30 August 2010 9:49 GMT / By Stuart Miles
Can you pass me the dictionary is more likely to invoke your friend passing you a tablet or laptop in the future, rather than a weighty tome.
Oxford University Press has said that its website is so successful that it's not sure "whether the 126-year-old dictionary's next edition will be printed on paper at all", reports AP.
The digital version of the Oxford English Dictionary now gets 2 million hits a month from subscribers, who pay $295 a year for the service in the U.S. In contrast, the current printed edition - a 20-volume, 750-pound ($1165) set published in 1989 - has sold about 30,000 sets in total.
"At present we are experiencing increasing demand for the online product", a statement from the publisher said. "However, a print version will certainly be considered if there is sufficient demand at the time of publication".

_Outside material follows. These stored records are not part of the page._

(** X2. An undo right after a successful edit gives back the image and the
    undo stack from before the edit, with the edit's result as the only
    entry of the redo stack (what could be redone before the edit is gone);
    a redo then restores the session the edit had produced. *)
Theorem undo_after_apply :
  forall (op : operation) (self : ImageEditorApp.t) (cur new_img : image),
    current self = Some cur ->
    op (processor self) = Ok new_img ->
    let edited := after (process_with_loading op) self in
    after undo edited
    = mk (ImageProcessor.mk (Some cur) (original self))
         (ImageHistory.mk (ImageHistory.undo_stack (history self)) [new_img])
         (current_path self)
    /\ after redo (after undo edited) = edited.
Proof.
  intros op self cur new_img C O edited.
  assert (E : edited = fst (process_with_loading op self)) by reflexivity.
  rewrite (apply_success op self cur new_img C O) in E. cbn [fst] in E.
  assert (U : after undo edited
              = mk (ImageProcessor.mk (Some cur) (original self))
                   (ImageHistory.mk
                      (ImageHistory.undo_stack (history self)) [new_img])
                   (current_path self)).
  { rewrite (undo_step edited new_img cur
                       (ImageHistory.undo_stack (history self)));
      rewrite E; reflexivity. }
  split; [exact U|].
  rewrite U.
  rewrite (redo_step _ cur new_img []); [|reflexivity|reflexivity].
  rewrite E. reflexivity.
Qed.

Lemma undo_after_apply_witness :
  let self := session photo [dot] [poster] in
  let edited := after (process_with_loading (ImageProcessor.flip 1)) self in
  after undo edited
  = session photo [dot] [cv2.flip photo 1]
  /\ after redo (after undo edited) = edited.
Proof.
  intros self edited.
  exact (undo_after_apply (ImageProcessor.flip 1) self photo
                          (cv2.flip photo 1) eq_refl eq_refl).
Defined.

(** X3. With something to redo, a redo followed by an undo gives back the
    very same session. *)
Theorem undo_after_redo :
  forall self : ImageEditorApp.t,
    Loaded self ->
    ImageHistory.redo_stack (history self) <> [] ->
    after undo (after redo self) = self.
Proof.
  intros self [cur C] NE.
  destruct (exists_last NE) as (rest & top & R).
  rewrite (redo_step self cur top rest C R).
  erewrite undo_step; [|reflexivity|reflexivity].
  destruct self as [[c o] [u r] p]. unfold current, original in *.
  simpl in *. now subst.
Qed.

Lemma undo_after_redo_witness :
  let self := session photo [dot] [poster; dot] in
  Loaded self /\ after undo (after redo self) = self.
Proof.
  intros self.
  assert (L : Loaded self) by (exists photo; reflexivity).
  split; [exact L|].
  apply (undo_after_redo self L). discriminate.
Defined.

(** ** Undoing everything *)

Lemma undo_all_loaded (u : list image) :
  forall (self : ImageEditorApp.t) (cur : image),
    current self = Some cur ->
    ImageHistory.undo_stack (history self) = u ->
    let first := Nat.iter (length u) (after undo) self in
    current first = Some (hd cur u)
    /\ ImageHistory.undo_stack (history first) = []
    /\ original first = original self.
Proof.
  induction u as [|top rest IH] using rev_ind; intros self cur C U first.
  - subst first. simpl. now rewrite C, U.
  - subst first. rewrite length_app, Nat.add_comm. cbn [length Nat.add].
    rewrite (Nat.iter_succ_r (length rest) _ (after undo)).
    rewrite (undo_step self cur top rest C U).
    match goal with
    | |- context [Nat.iter _ _ ?s] =>
        destruct (IH s top eq_refl eq_refl) as (IC & IU & IO)
    end.
    rewrite IC, IU, IO. split; [|split; reflexivity].
    destruct rest; reflexivity.
Qed.

Lemma reached_invariant (imread : string -> option image)
      (self : ImageEditorApp.t) :
  reached_by_applies imread self ->
  exists cur orig : image,
    current self = Some cur
    /\ original self = Some orig
    /\ hd cur (ImageHistory.undo_stack (history self)) = orig
    /\ ImageHistory.redo_stack (history self) = [].
Proof.
  induction 1 as [path self img NE R | op self new_img _ IH O].
  - exists img, img. unfold after.
    rewrite (open_image_success imread path self img NE R).
    repeat split.
  - destruct IH as (cur & orig & C & Or & Hd & Re).
    exists new_img, orig. unfold after.
    rewrite (apply_success op self cur new_img C O). cbn.
    rewrite Or. repeat split.
    destruct (ImageHistory.undo_stack (history self)); simpl in *; assumption.
Qed.

(** X4. In a session reached by a successful load followed by successful
    edits there is nothing to redo, and undoing as many times as the undo
    stack is deep, or more often, leads back to the image that was loaded:
    the current image then equals the original and the undo stack is
    empty. *)
Theorem undo_all_returns_to_loaded_image :
  forall (imread : string -> option image) (self : ImageEditorApp.t)
         (more : nat),
    reached_by_applies imread self ->
    let depth := length (ImageHistory.undo_stack (history self)) in
    let first := Nat.iter (depth + more) (after undo) self in
    ImageHistory.redo_stack (history self) = []
    /\ Loaded first
    /\ current first = original self
    /\ ImageHistory.undo_stack (history first) = [].
Proof.
  intros imread self more R depth first.
  destruct (reached_invariant imread self R) as (cur & orig & C & O & Hd & Re).
  destruct (undo_all_loaded _ self cur C eq_refl) as (FC & FU & _).
  fold depth in FC, FU.
  assert (E : first = Nat.iter depth (after undo) self).
  { subst first. rewrite Nat.add_comm.
    induction more as [|more IH]; [reflexivity|].
    cbn [Nat.add]. rewrite Nat.iter_succ, IH.
    unfold after at 1. now rewrite undo_empty. }
  rewrite E, FC, FU, O, Hd.
  split; [exact Re|]. split; [|split; reflexivity].
  exists orig. rewrite FC. now rewrite Hd.
Qed.

Lemma undo_all_returns_to_loaded_image_witness :
  let self :=
    after (process_with_loading (ImageProcessor.flip 1))
          (after (process_with_loading ImageProcessor.grayscale)
                 (after (open_image disk "photo.png") init)) in
  reached_by_applies disk self
  /\ current (Nat.iter 5 (after undo) self) = Some photo.
Proof.
  intros self.
  assert (R : reached_by_applies disk self).
  { unfold self.
    eapply reached_apply; [|reflexivity].
    eapply reached_apply; [|reflexivity].
    apply reached_load with (img := photo); reflexivity. }
  split; [exact R|].
  exact (proj1 (proj2 (proj2
           (undo_all_returns_to_loaded_image disk self 3 R)))).
Defined.

(** ** Edits that fail, and the session after a failed load *)

(** X5. An edit attempted without an image only shows an error box, and an
    edit whose operation raises lets the exception out; in both cases the
    session is left exactly as it was.  Shrinking is such an operation when
    it leaves no pixel in one direction: a positive percentage that takes
    the width or the height of the original below one pixel makes the
    resampler raise. *)
Theorem failed_edit_leaves_session :
  forall (op : operation) (self : ImageEditorApp.t),
    (current self = None ->
     process_with_loading op self
     = (self, ShowError "No image" "Please open an image first."))
    /\ (forall e : exn,
           Loaded self ->
           op (processor self) = Raise e ->
           process_with_loading op self = (self, Raised e))
    /\ (forall (INTER_AREA : cv2.resampler) (orig : image) (percent : Z),
           Loaded self ->
           original self = Some orig ->
           well_formed orig = true ->
           0 < percent ->
           Z.of_nat (width orig) * percent < 100 * 2 ^ 31 ->
           Z.of_nat (height orig) * percent < 100 * 2 ^ 31 ->
           Z.of_nat (width orig) * percent < 100
           \/ Z.of_nat (height orig) * percent < 100 ->
           resize_popup INTER_AREA (Some percent) self
           = (self, Raised (cv2_error "inv_scale_x > 0"))).
Proof.
  intros op self. split; [|split].
  - intros C. unfold process_with_loading. now rewrite C.
  - intros e [cur C] O. unfold process_with_loading. now rewrite C, O.
  - intros INTER_AREA orig p [cur C] O WF P _ _ Small.
    destruct (resize_popup_outcome INTER_AREA p self cur orig C O WF)
      as [_ Zero]; [lia|].
    apply Zero. unfold int_truediv.
    destruct Small as [S|S]; [left|right];
      rewrite Z.quot_small; lia.
Qed.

Nigel Portwood, chief executive of Oxford University Press (OUP), told The Sunday Times in an interview, that he didn't think the newest edition will be printed. "The print dictionary market is just disappearing. It is falling away by tens of percent a year", he said.
However, an OUP spokeswoman told the Guardian that no decision had been made.
"It is likely to be more than a decade before the full edition is published and a decision on format will be taken at that point", she said before adding that "Demand for online resources is growing, but large numbers of people continue to purchase dictionaries in printed form and we have no plans to stop publishing print dictionaries".
A team of 80 lexicographers has been working on the third edition of the OED - known as OED3 - for the past 21 years. Ouch.